Below are entries; count the lines containing the string "match". The answer is that number alone.

[Collected data]
*** Block opens ***
Lemma invoke_posted ctx inv w :
  posted (trace (invoke ctx inv) w)
  = match inv with
    | Ask rest _ =>
        match consume_rest rest with
        | Some q =>
            [build_payload (DEEPSEEK_MODEL w) q
               (Some (get_history (conversation_histories w) ctx))]
        | None => []
        end
    | _ => []
    end.
Proof.
  destruct inv as [rest net| |[name|]|]; try done.
  - destruct (consume_rest rest) as [q|] eqn:Hq.
    + by apply invoke_ask_posted.
    + unfold trace, invoke. cbn [callback]. by rewrite Hq.
  - unfold trace. rewrite invoke_clear_run.
    by destruct (conversation_histories w !! ctx).
Qed.

(** X9: a session posts exactly one request for each ask that has a
    question and none for anything else: clear, model, help and an ask
    without a question never reach the service, and no ask is retried. *)
Theorem session_posts_one_request_per_question msgs w :
  length (posted (session msgs w).2)
  = length (filter (λ m, has_question m.2 = true) msgs).
Proof.
  revert w. induction msgs as [|[ctx inv] msgs IH]; intros w; [done|].
  rewrite session_cons. cbn [snd].
  rewrite posted_app, length_app, IH, invoke_posted, filter_cons.
  cbn [snd]. destruct inv as [rest net| |[name|]|]; cbn [has_question];
    try by rewrite decide_False.
  destruct (consume_rest rest).
  - by rewrite decide_True.
  - by rewrite decide_False.
Qed.

(** X10: every request a freshly started process posts during a session
    carries at most 21 messages: a history of whole (user, assistant)
    pairs, of at most 20 turns, followed by the one user turn that holds
    the question. *)
Theorem requests_are_pairs_then_question model_name key msgs :
  Forall (λ p, ∃ h q,
            messages p = h ++ [mkTurn user (JStr q)]
            ∧ alternating h = true
            ∧ length h ≤ 20
            ∧ length (messages p) ≤ 21)
    (posted (session msgs (started model_name key)).2).
Proof.
  assert (∀ w, paired (conversation_histories w) →
               bounded (conversation_histories w) →
               Forall (λ p, ∃ h q,
                         messages p = h ++ [mkTurn user (JStr q)]
                         ∧ alternating h = true
                         ∧ length h ≤ 20
                         ∧ length (messages p) ≤ 21)
                 (posted (session msgs w).2)) as Hgen.
  { induction msgs as [|[ctx inv] msgs IH]; intros w Hpaired Hbounded.
    { constructor. }
    rewrite session_cons. cbn [snd]. rewrite posted_app.
    apply Forall_app. split.
    - rewrite invoke_posted.
      destruct inv as [rest net| |[name|]|]; try by constructor.
      destruct (consume_rest rest) as [q|]; [|by constructor].
      repeat constructor.
      exists (get_history (conversation_histories w) ctx), q.
      rewrite messages_build_payload. cbn [default].
      split; [done|]. split; [apply Hpaired|]. split; [apply Hbounded|].
      rewrite length_app. cbn. pose proof (Hbounded ctx). lia.
    - apply IH.
      + by apply invoke_effect.
      + destruct (invoke_histories ctx inv w)
          as [-> |[(q & v & ->)|(_ & ->)]].
        * done.
        * by apply bounded_update.
        * by apply bounded_delete. }
  apply Hgen.
  - apply paired_empty.
  - intros ch. unfold get_history. cbn. rewrite lookup_empty. cbn. lia.
Qed.

Lemma get_history_after_clear ctx w :
  get_history (conversation_histories (after (invoke ctx Clear) w)) ctx = [].
Proof.
  unfold after, get_history. rewrite invoke_clear_run.
  destruct (conversation_histories w !! ctx) eqn:Hctx; cbn.
  - by rewrite lookup_delete_eq.
  - by rewrite Hctx.
Qed.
*** Block closes ***
Solution to the exercise:
2